On a day when the Jayada family planned to be at home celebrating the end of Ramadan, they instead paced the hallways of Hadassah University Medical Center in Ein Kerem on Sunday, as their loved ones’ lives hung by a thread.

On Thursday at about 5:30 p.m., six members of the family were seriously wounded when their taxi, driven by a family member near the settlement of Bat Ayin south of Jerusalem, was hit by a Molotov cocktail in an attack that police suspect was perpetrated by Jewish extremists.

The car went up in flames and then flipped over. Two of the victims remain in intensive care, including Ayman Jayada, who is in a coma, Jamila, who is in serious condition, and Hassan, who is communicative but drowsy from the drugs used to ease the pain of the burns over most of his body.

Another brother, Haitham, shuttling between his family members in different wards trailed by two dozen worried relatives, described the shock when they received the phone call. The brothers, from a family of 10 children in Nahalin, speak Hebrew well and have never been jailed or had run-ins with Israeli authorities, according to Haitham Jayada, 30.

“It was the most shocking thing I’ve ever seen. I walked into Ayman’s room and walked out again because I didn’t realize it was him. You can’t recognize him because his face is burned away. We haven’t even let his four kids in to see him, because no child should see his father like that,” he said.

Half of the village of Nahalin is here atthe hospital, he said. There is no Id al-Fitr in Nahalin this year because they are all here, keeping a vigil by their family members’ sides. According to Haitham, previous attacks have targeted cars from the village.

Their village and the roads leading from it are in Area C – meaning they have remained under full Israeli control.

“We hold the Israeli security forces responsible for this attack, because we have no one else to turn to. We are totally under Israeli military control, so it is their job to protect us, and we blame them for not doing so,” he said.

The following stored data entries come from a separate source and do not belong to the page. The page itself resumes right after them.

(* ===== verification/MemoryPool.v ===== *)
(** * fixed_block_pool and pool_allocator

    [internal/memory_pool.h] and [internal/pool_allocator.h].  An address is a
    [Z], [0] the null pointer; [heads] gives, for every block of the pool, the
    pointer in its first bytes: the link of the free list while the block is
    free, whatever the client wrote while it is in use ([client_write]).  A
    chunk is a fresh range of memory at an address the heap chooses; every call
    that may need one takes that address ([None]: [std::bad_alloc]).

    The size of a chunk is a product in [size_t]; to write the link of a block that
    does not lie in the chunk is [Undef], as is to read the link of an address that
    is not a block of the pool.
    The walk of [get_statistics] over the free list has a bound; it ends within
    the number of blocks unless the list is cyclic. *)

From S2P Require Import Prelude.

Module fixed_block_pool.

Record t : Type := Pool {
  block_size_ : Z;
  blocks_per_chunk_ : Z;
  chunks_ : list Z;
  free_list_ : Z;
  allocated_count_ : Z;
  heads : gmap Z Z }.

(** The size of a pointer. *)
Definition pointer_size : Z := 8.

Definition new (block_size blocks_per_chunk : Z) : t :=
  Pool (if block_size <? pointer_size then pointer_size else block_size) blocks_per_chunk [] 0 0 ∅.

Inductive exn : Type := bad_alloc | runtime_error (what : string).

(** [block_size_ * blocks_per_chunk_] *)
Definition chunk_bytes (p : t) : Z := wrap 64 (block_size_ p * blocks_per_chunk_ p).

(** The loop over the blocks [i, i + k) of the chunk of [bytes] bytes at [base]: each
    is pushed. *)
Fixpoint push_blocks (k : nat) (i base size bytes : Z) (free : Z) (h : gmap Z Z) : res (Z * gmap Z Z) :=
  match k with
  | O => Val (free, h)
  | S k =>
      let offset := wrap 64 (i * size) in
      if offset + pointer_size <=? bytes
      then push_blocks k (i + 1) base size bytes (base + offset) (<[base + offset := free]> h)
      else Undef
  end.

Definition allocate_chunk_unlocked (base : Z) (p : t) : res t :=
  let? (free, h) := push_blocks (Z.to_nat (blocks_per_chunk_ p)) 0 base (block_size_ p) (chunk_bytes p)
                      (free_list_ p) (heads p) in
  Val (Pool (block_size_ p) (blocks_per_chunk_ p) (chunks_ p ++ [base]) free (allocated_count_ p) h).

(** The pointer, or the exception; [base] is what [new uint8_t[]] gives. *)
Definition allocate (base : option Z) (p : t) : res (t * (Z + exn)) :=
  let take (p : t) : res (t * (Z + exn)) :=
    match heads p !! free_list_ p with
    | None => Undef
    | Some next =>
        Val (Pool (block_size_ p) (blocks_per_chunk_ p) (chunks_ p) next
               (wrap 64 (allocated_count_ p + 1)) (heads p), inl (free_list_ p))
    end in
  if free_list_ p =? 0 then
    match base with
    | None => Val (p, inr bad_alloc)
    | Some base =>
        let? p := allocate_chunk_unlocked base p in
        if free_list_ p =? 0
        then Val (p, inr (runtime_error "Memory pool chunk allocation failed to create free list"))
        else take p
    end
  else take p.

(** [chunk_start <= p < chunk_end] for some chunk. *)
Definition in_chunks (a : Z) (p : t) : bool :=
  existsb (λ start, (start <=? a) && (a <? start + chunk_bytes p)) (chunks_ p).

Definition deallocate (a : Z) (p : t) : t :=
  if a =? 0 then p
  else if negb (in_chunks a p) then p
  else Pool (block_size_ p) (blocks_per_chunk_ p) (chunks_ p) a
         (wrap 64 (allocated_count_ p - 1)) (<[a := free_list_ p]> (heads p)).

(** What a client stores in the first bytes of a block it owns. *)
Definition client_write (a v : Z) (p : t) : t :=
  Pool (block_size_ p) (blocks_per_chunk_ p) (chunks_ p) (free_list_ p) (allocated_count_ p)
    (<[a := v]> (heads p)).

Definition block_size (p : t) : Z := block_size_ p.

Record statistics : Type := Statistics {
  total_chunks : Z; allocated_blocks : Z; total_capacity : Z; free_blocks : Z }.

Definition memory_bytes (s : statistics) : Z := 0.

(** [while (current) { ++free_count; current = *current; }] *)
Fixpoint count_free (fuel : nat) (current : Z) (count : Z) (h : gmap Z Z) : res Z :=
  if current =? 0 then Val count
  else
    match fuel with
    | O => NoFuel
    | S fuel =>
        match h !! current with
        | None => Undef
        | Some next => count_free fuel next (count + 1) h
        end
    end.

Definition get_statistics (fuel : nat) (p : t) : res statistics :=
  let? free_count := count_free fuel (free_list_ p) 0 (heads p) in
  Val (Statistics (Z.of_nat (length (chunks_ p))) (allocated_count_ p)
         (Z.of_nat (length (chunks_ p)) * blocks_per_chunk_ p) free_count).

(** The blocks the pool has, in the order of their chunks. *)
Definition chunk_blocks (base size : Z) (n : nat) : list Z :=
  (λ i, base + Z.of_nat i * size) <$> seq 0 n.
Definition blocks (p : t) : list Z :=
  chunks_ p ≫= λ base, chunk_blocks base (block_size_ p) (Z.to_nat (blocks_per_chunk_ p)).

Definition fuel_for (p : t) : nat := length (blocks p).
End fixed_block_pool.

(** ** pool_allocator *)

Module pool_allocator.

Definition small_threshold : Z := 64.
Definition medium_threshold : Z := 256.
Definition blocks_per_chunk : Z := 1024.

Record pool_allocator_stats : Type := Stats {
  pool_hits : Z; pool_misses : Z; small_pool_allocs : Z; medium_pool_allocs : Z;
  deallocations : Z }.

Record t : Type := Allocator {
  small_pool_ : fixed_block_pool.t;
  medium_pool_ : fixed_block_pool.t;
  stats_ : pool_allocator_stats }.

Definition no_stats : pool_allocator_stats := Stats 0 0 0 0 0.

Definition new : t :=
  Allocator (fixed_block_pool.new small_threshold blocks_per_chunk)
    (fixed_block_pool.new medium_threshold blocks_per_chunk) no_stats.

(** Increments of the counters. *)
Definition hit_small (s : pool_allocator_stats) : pool_allocator_stats :=
  Stats (wrap 64 (pool_hits s + 1)) (pool_misses s) (wrap 64 (small_pool_allocs s + 1))
    (medium_pool_allocs s) (deallocations s).
Definition hit_medium (s : pool_allocator_stats) : pool_allocator_stats :=
  Stats (wrap 64 (pool_hits s + 1)) (pool_misses s) (small_pool_allocs s)
    (wrap 64 (medium_pool_allocs s + 1)) (deallocations s).
Definition miss (s : pool_allocator_stats) : pool_allocator_stats :=
  Stats (pool_hits s) (wrap 64 (pool_misses s + 1)) (small_pool_allocs s)
    (medium_pool_allocs s) (deallocations s).
Definition count_deallocation (s : pool_allocator_stats) : pool_allocator_stats :=
  Stats (pool_hits s) (pool_misses s) (small_pool_allocs s) (medium_pool_allocs s)
    (wrap 64 (deallocations s + 1)).

(** [::operator new(size, std::nothrow)], the last resort: [heap] is its result. *)
Definition from_heap (heap : Z) (a : t) : t * Z :=
  (Allocator (small_pool_ a) (medium_pool_ a) (miss (stats_ a)), heap).

(** [base] is the chunk a pool may ask for.  An exception of the pool falls
    through to the heap. *)
Definition allocate (size : Z) (base : option Z) (heap : Z) (a : t) : res (t * Z) :=
  if size =? 0 then Val (a, 0)
  else if size <=? small_threshold then
    let? (p, r) := fixed_block_pool.allocate base (small_pool_ a) in
    match r with
    | inl ptr => Val (Allocator p (medium_pool_ a) (hit_small (stats_ a)), ptr)
    | inr _ => Val (from_heap heap (Allocator p (medium_pool_ a) (stats_ a)))
    end
  else if size <=? medium_threshold then
    let? (p, r) := fixed_block_pool.allocate base (medium_pool_ a) in
    match r with
    | inl ptr => Val (Allocator (small_pool_ a) p (hit_medium (stats_ a)), ptr)
    | inr _ => Val (from_heap heap (Allocator (small_pool_ a) p (stats_ a)))
    end
  else Val (from_heap heap a).

(** The pointer that goes to [::operator delete], if any. *)
Definition deallocate (ptr size : Z) (a : t) : t * option Z :=
  if ptr =? 0 then (a, None)
  else
    let stats := count_deallocation (stats_ a) in
    if size <=? small_threshold
    then (Allocator (fixed_block_pool.deallocate ptr (small_pool_ a)) (medium_pool_ a) stats, None)
    else if size <=? medium_threshold
    then (Allocator (small_pool_ a) (fixed_block_pool.deallocate ptr (medium_pool_ a)) stats, None)
    else (Allocator (small_pool_ a) (medium_pool_ a) stats, Some ptr).

Definition get_stats (a : t) : pool_allocator_stats := stats_ a.
Definition get_small_pool_stats (fuel : nat) (a : t) : res fixed_block_pool.statistics :=
  fixed_block_pool.get_statistics fuel (small_pool_ a).
Definition get_medium_pool_stats (fuel : nat) (a : t) : res fixed_block_pool.statistics :=
  fixed_block_pool.get_statistics fuel (medium_pool_ a).
Definition reset_stats (a : t) : t := Allocator (small_pool_ a) (medium_pool_ a) no_stats.

Definition is_pool_allocatable (size : Z) : bool := size <=? medium_threshold.
Definition get_size_class (size : Z) : Z :=
  if size <=? small_threshold then 0 else if size <=? medium_threshold then 1 else 2.
End pool_allocator.
(** * Kaomoji Replacer: the SillyTavern extension and the replacement core

    The extension ([packages/kaomoji-replacer-sillytavern/index.js]) is
    embedded from its source.  Every function of the file that reads or
    writes the chat, the module variables or the host is a computation of
    the monad [M] over the state [World]; an [async] function is run to
    its end, one call after the other.  Writes to a message object are
    writes to the chat, exceptions leave the state as it is at the throw,
    and the console output is left out.

    The core library the extension loads as a UMD bundle (dataset store,
    search engine, token scanner, replacement engine) is not among the
    sources.  The extension sees it through the interface
    [KaomojiReplacerLib]; module [Core] models it from the design
    document. *)

From Stdlib Require Import String Ascii List Arith ZArith QArith Qcanon Lia.
From stdpp Require Import base tactics option list gmap strings numbers sorting pretty.

Local Open Scope string_scope.
Local Open Scope list_scope.

(** ** Data model shared by the core and the extension *)

Module Model.

(** Modelled from the spec: the record [KaomojiEntry] of the dataset
    (section 3); the bundle that declares it is not among the sources. *)
Record KaomojiEntry := {
  keyword : string;
  kaomoji : string;
  aliases : list string;
  tags : list string
}.

(** Modelled from the spec: the kinds of a match (section 3). *)
Inductive MatchKind := exact | aliasMatch | fuzzy.

(** Modelled from the spec: [MatchCandidate] (section 3).  A candidate
    refers to an entry of the store: [entryRef] is the position of the
    entry in load order.  Scores are rational numbers. *)
Record MatchCandidate := {
  entryRef : nat;
  entry : KaomojiEntry;
  score : Qc;
  matchKind : MatchKind
}.

(** Modelled from the spec: [Token] (section 3), with the half-open span
    [startOffset, endOffset) of the token in the scanned text. *)
Record Token := {
  rawKeyword : string;
  startOffset : nat;
  endOffset : nat;
  originalText : string
}.

(** Modelled from the spec: the outcome of a token (section 3). *)
Inductive Outcome := replaced | notFoundKept | notFoundMarked | notFoundRemoved.

(** Modelled from the spec: [ReplacementRecord] (section 3). *)
Record ReplacementRecord := {
  recKeyword : string;
  outcome : Outcome;
  chosenKaomoji : option string
}.

(** Modelled from the spec: [ReplacementResult] (section 3); the
    extension reads its fields [text], [hasReplacements] and
    [successCount]. *)
Record ReplacementResult := {
  text : string;
  hasReplacements : bool;
  successCount : nat;
  failureCount : nat;
  records : list ReplacementRecord
}.

(** Modelled from the spec: the strategies (section 4.4); the extension
    stores one of them in its setting [replaceStrategy]. *)
Inductive Strategy := first | best | all.

(** Modelled from the spec: the options of [replaceText] (section 4.4),
    the object the extension passes to it. *)
Record ReplaceOptions := {
  strategy : Strategy;
  keepOriginalOnNotFound : bool;
  markNotFound : bool
}.

#[export] Instance KaomojiEntry_eq_dec : EqDecision KaomojiEntry.
Proof. solve_decision. Defined.
#[export] Instance MatchKind_eq_dec : EqDecision MatchKind.
Proof. solve_decision. Defined.
#[export] Instance Outcome_eq_dec : EqDecision Outcome.
Proof. solve_decision. Defined.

He explained that only two roads can be used to leave the village and the frequent attacks on them are usually ignored by both the army and the media. A third roadway, previously in use, has been shut down by the IDF, apparently, to protect the settlement of Neveh Daniel.

“This isn’t the first time – the settlers nearby have thrown Molotov cocktails at us before, and rocks as well,” he said.

Nahalin is generally a quiet area of the West Bank. Many Palestinians from the area have permits to work in construction in Israel, and others work in nearby settlements. Palestinians in the local villages often go shopping at the large Rami Levy supermarket in the nearby Kfar Etzion settlement.

The family was on its way there late Thursday afternoon when the attack happened.

“We decided to go shopping to buy things before the Id, and we had about two hours until the end of the fast so it was a good time to go,” explained Hassan in a whisper from his bed, where his two arms hung in the air wrapped from shoulder to finger in bandages. What seemed like a once-handsome, tanned face was burned pink and white, and had the wet, shiny look typical of severe burns.

The children were brought along so they could help their parents pick out gifts for them.

“The kids were so happy and we were talking about what we would buy. Ayman kissed his son Muhammad on the head,” Hassan recalled.

“The taxi moved right, then left, and then all of sudden the whole car was full of fire.

All I could see was fire, everywhere,” he said, before a doctor, trying to get him to open and close his fingers and make sure he maintains feeling in them, chased away his visitors.

The son Muhammad, five, is still in the hospital in serious but stable condition. His younger sister, Iman, 4, has been released from the hospital.

The mood in the extended family has soured as many have forgone celebrating the three-day Id al-Fitr holiday.

One member said that Israel’s positive gesture of allowing tens of thousands of Palestinians to come to Jerusalem to pray at al-Aksa Mosque during Ramadan was all but erased by the attack. Others offered praise that several Israeli officials had condemned the attack and the US, for the first time, had called settler violence “terror.”

But words, they added, were not enough, and they were disappointed that the perpetrators had not been found.

“How is it that a government that could safely pull its troops out of Gaza can’t secure basic roads for people, for the good of everyone?” asked Moussa Shakarna, a relative who works as a contractor in Israel.

“In these areas where we live, there’s no security for us whatsoever,” he said, pointing to attacks on people coming or leaving other nearby villages, which include Battir, Wadi Fukin, Hussan and al- Jab’a. “This is at least the third time this happened, but only this time the results were so shocking. I don’t know how people can allow themselves to do a thing like this.”